Placing Rini on ECMO was something that nobody wanted to do that early in her wait on the transplant list. With 3-5 months being the average wait for a heart in the U.S. at Status 1A, and with the average pediatric survival on ECMO just 2-3 weeks, well, the math was pretty ugly.

The VAD that was ordered was a PediMag, very similar to ECMO but without the oxygenator. Because of the absence of the oxygenator, less Heparin would be needed which would theoretically reduce the risk of a catastrophic bleed. VADs usually do not produce good outcomes in single ventricle patients, and depending on the child’s anatomical particulars, a VAD may not be an option at all. But because Rini had a PDA (patent ductus arteriosis), the hope was that enough blood would be able to make its way to her lungs for oxygenation in the absence of a mechanical oxygenator. It would not be a sure thing but with our consent, they wanted to try.

From her medical records:

“Rini has single ventricle CHD in the form of double inlet left ventricle, L-Transposition, severe subvalvar and valvar pulmonary stenosis, severely dilated right pulmonary artery, severely hypoplastic left pulmonary artery, severe right and left atrioventricular valve regurgitation, patent ductus arteriosis, severely dimished ventricular systolic function with severe left ventricular dilation.”

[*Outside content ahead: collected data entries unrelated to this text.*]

(* ===== verification/Permissions.v ===== *)
(** Who may do what: [src/app/services/rbac_service.py], the request's identity in
    [src/app/core/auth.py], the gates of [src/app/dependencies/] and
    [src/app/core/claims.py], over the tables of migrations 001 and 013.

    A request is authenticated by its token, its user is resolved to a context, and the
    context is checked against a permission map.  Context and map are cached in Redis,
    the map also in each worker's memory, so a call takes the caches along and says which
    of database and Redis answer ([avail]).  Instants are microseconds.  JWT decoding,
    [json.loads] and the iteration order of a Python set are arguments. *)

From Stdlib Require Import ZArith Lia Ascii String.
From S2P Require Import Prelude PyDecimal PyFloat PyValues.
Open Scope Z_scope.

(** ** Data *)

Definition fields := list (string * json).

(** The caller ([UserContext]). *)
Record user_context := {
  u_id : string;
  u_email : option string;
  u_role : string;
  u_role_id : option string;
  u_restaurant : option string;
  u_branch : option string;
  u_owner : option string;
  u_is_branch_user : bool;
  u_permission_key : option string;
  u_permission_meta : fields;
}.

(** A context with the dataclass defaults. *)
Definition bare_context (user : string) (email : option string) : user_context := {|
  u_id := user; u_email := email; u_role := "owner"; u_role_id := None; u_restaurant := None; u_branch := None;
  u_owner := None; u_is_branch_user := false; u_permission_key := None; u_permission_meta := [] |}.

(** An entry of a permission map. *)
Record details := {
  dt_allowed : bool;
  dt_meta : fields;
  dt_role_id : option string;
  dt_role_name : option string;
  dt_branch : option string;
}.

(** A Python dict in insertion order; assigning to a key keeps its place. *)
Definition permission_map := list (string * details).
Fixpoint dict_set {A} (k : string) (v : A) (m : list (string * A)) : list (string * A) :=
  match m with
  | [] => [(k, v)]
  | kv :: m' => if bool_decide (kv.1 = k) then (k, v) :: m' else kv :: dict_set k v m'
  end.
Definition dict_get {A} (k : string) (m : list (string * A)) : option A :=
  snd <$> find (λ kv, bool_decide (kv.1 = k)) m.

Record permission_decision := {
  pd_key : string;
  pd_allowed : bool;
  pd_role_id : option string;
  pd_role_name : option string;
  pd_branch : option string;
  pd_meta : fields;
}.

(** The tables.  [gr_meta] is what the driver returns for the JSONB column. *)
Inductive raw_meta := RawNone | RawDict (d : fields) | RawText (s : string) | RawOther.
Record branch_user := {
  bu_user : string; bu_branch : string; bu_owner : string; bu_role : string; bu_role_id : option string;
  bu_active : bool; bu_created_at : Z }.
Record sub_branch := { sb_id : string; sb_restaurant : option string; sb_main : bool }.
Record restaurant := { rs_id : string; rs_owner : string }.
Record role := { ro_id : string; ro_name : string; ro_branch : string }.
Record grant := { gr_role : string; gr_permission : string; gr_allowed : bool; gr_meta : raw_meta }.

(** [permissions] as id and key. *)
Record auth_db := {
  branch_users : list branch_user;
  sub_branches : list sub_branch;
  restaurants : list restaurant;
  roles : list role;
  grants : list grant;
  permissions : list (string * string);
  platform_admins : list string;
}.

(** ** Permission keys *)

Definition replace_char (a b : ascii) (s : string) : string :=
  of_chars (map (λ c, if bool_decide (c = a) then b else c) (chars s)).
Definition _norm (permission_key : string) : string := replace_char ":" "." (lower (strip permission_key)).

(** [s.split(".", 1)]: the part before the first dot, and the part after it. *)
Fixpoint cut_dot (l : list ascii) : list ascii * option (list ascii) :=
  match l with
  | [] => ([], None)
  | c :: l' => if bool_decide (c = "."%char) then ([], Some l') else let (a, b) := cut_dot l' in (c :: a, b)
  end.
Definition before_dot (s : string) : string := of_chars (cut_dot (chars s)).1.
Definition after_dot (s : string) : string := of_chars (default [] (cut_dot (chars s)).2).

(** The set [aliases], in the order its elements are added. *)
Definition alias_pairs : list (string * string) :=
  [("order.", "orders."); ("orders.", "order."); ("payment.", "payments."); ("payments.", "payment.");
   ("table.", "tables."); ("tables.", "table.")]%string.
Definition _aliases (permission_key : string) : list string :=
  let base := _norm permission_key in
  base :: omap (λ p, if starts_with p.1 base then Some (p.2 ++ after_dot base)%string else None) alias_pairs.

Definition wildcard (key : string) : string := (before_dot key ++ ".*")%string.
Definition _has_wildcard (key : string) (candidates : list string) : bool := str_mem (wildcard key) candidates.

During this evening’s conversation, Dr. M said, “There were no good options for Rini.” But the hope was that the VAD would provide Rini with days or maybe a few weeks without the need for ECMO. Reflecting on those days, I see now what I didn’t understand enough to see then. Her team recognized where Rini’s journey was heading, and it was becoming a numbers game.

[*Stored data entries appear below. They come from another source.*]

(** An entity without a source erases the payment of its mirror: the statement keeps the old
    value for NULL, but the code writes an empty string. *)
Definition without_source (t : transfer) : transfer := {|
  t_id := t_id t; t_recipient := t_recipient t; t_recipient_account_id := t_recipient_account_id t; t_account := t_account t;
  t_amount := t_amount t; t_currency := t_currency t; t_status := t_status t; t_transfer_status := t_transfer_status t;
  t_amount_reversed := t_amount_reversed t; t_on_hold := t_on_hold t; t_on_hold_until := t_on_hold_until t; t_fees := t_fees t;
  t_tax := t_tax t; t_processed_at := t_processed_at t; t_created_at := t_created_at t; t_reversed_at := t_reversed_at t;
  t_source := None; t_razorpay_payment_id := None; t_source_account_id := t_source_account_id t;
  t_recipient_settlement_id := t_recipient_settlement_id t; t_settlement_id := t_settlement_id t |}.
Example missing_source_erases_payment :
  let store db t := match upsert_transfer_from_razorpay t None None None None db with Ok (db', _) => db' | Err _ => db end in
  let t := demo_transfer "pay_1" 0 "created" in
  m_payment <$> mirrors (store (store demo_db t) (without_source t)) !! "trf_pay_1"%string = Some ""%string.
Proof. vm_compute. reflexivity. Qed.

Being at home with the children gave me a respite from the constant bombardment of worry that I experienced when I was in-patient with her. I was relishing the sweetness of home with our other five children. Scarlett took to resting in Rini’s swing, which I found so poignant. We were preparing costumes for trick-or-treating, and the days were as peaceful as they could be under the circumstances. I remember not being overly concerned about the surgeons’ desire to order the VAD, since Rini seemed relatively stable from where I sat. Intellectually, I knew she was seriously ill. “Very medically fragile” was how her team characterized her on that day. But I was obviously sitting at the delusional table.

From October 30th, 2016

“Rejoice in hope, be patient in tribulation, be constant in prayer.” 
- Romans 12:12

I have very few memories of this day, three years ago. But I do remember the laughter of my other children as they played, and how beautiful the fall foliage was. God had given me a reprieve and a chance to catch my breath. I would need the strength that I was rebuilding, as the darkest days were less than a week away.

From October 31st, 2016

On this day, three years ago..

From my journal:

“Up in Seattle, Rini is resting as her team has continued to struggle to find her point of stability. They are characterizing her as “extremely medically fragile,” and each day brings its ups and downs. Every day that she makes it without a major setback or catastrophic event is a victory. This limbo that our child is in is a very bittersweet place to be in. On the one hand, we are so immensely grateful that she is listed for transplant. But on the other hand, we are fearful that her chance will not come or that if it does, she will not make it through. We miss her voice, holding her, seeing her smile. But conversely, we feel incredibly fortunate that she is still here with us and that at least we still have the hope that we will have her back at some point. I miss her so much. Almost each night I have had a vivid dream about her, and as hard as it is to be away from our other children, I yearn to be back in the same room with her just so that I can look at her sweet face and touch her skin.

Child Life came by yesterday and Eric was able to order a costume for her. Today, the CL specialist came to her room and they placed her costume on top of her. Eric tucked a lollipop that he had purchased for her into her grasp so that on this, her first Halloween, she would be able to come as close as possible to trick-or-treating. Her costume is of a Pirate Princess, which I feel is most apt since she has certainly stolen our hearts.”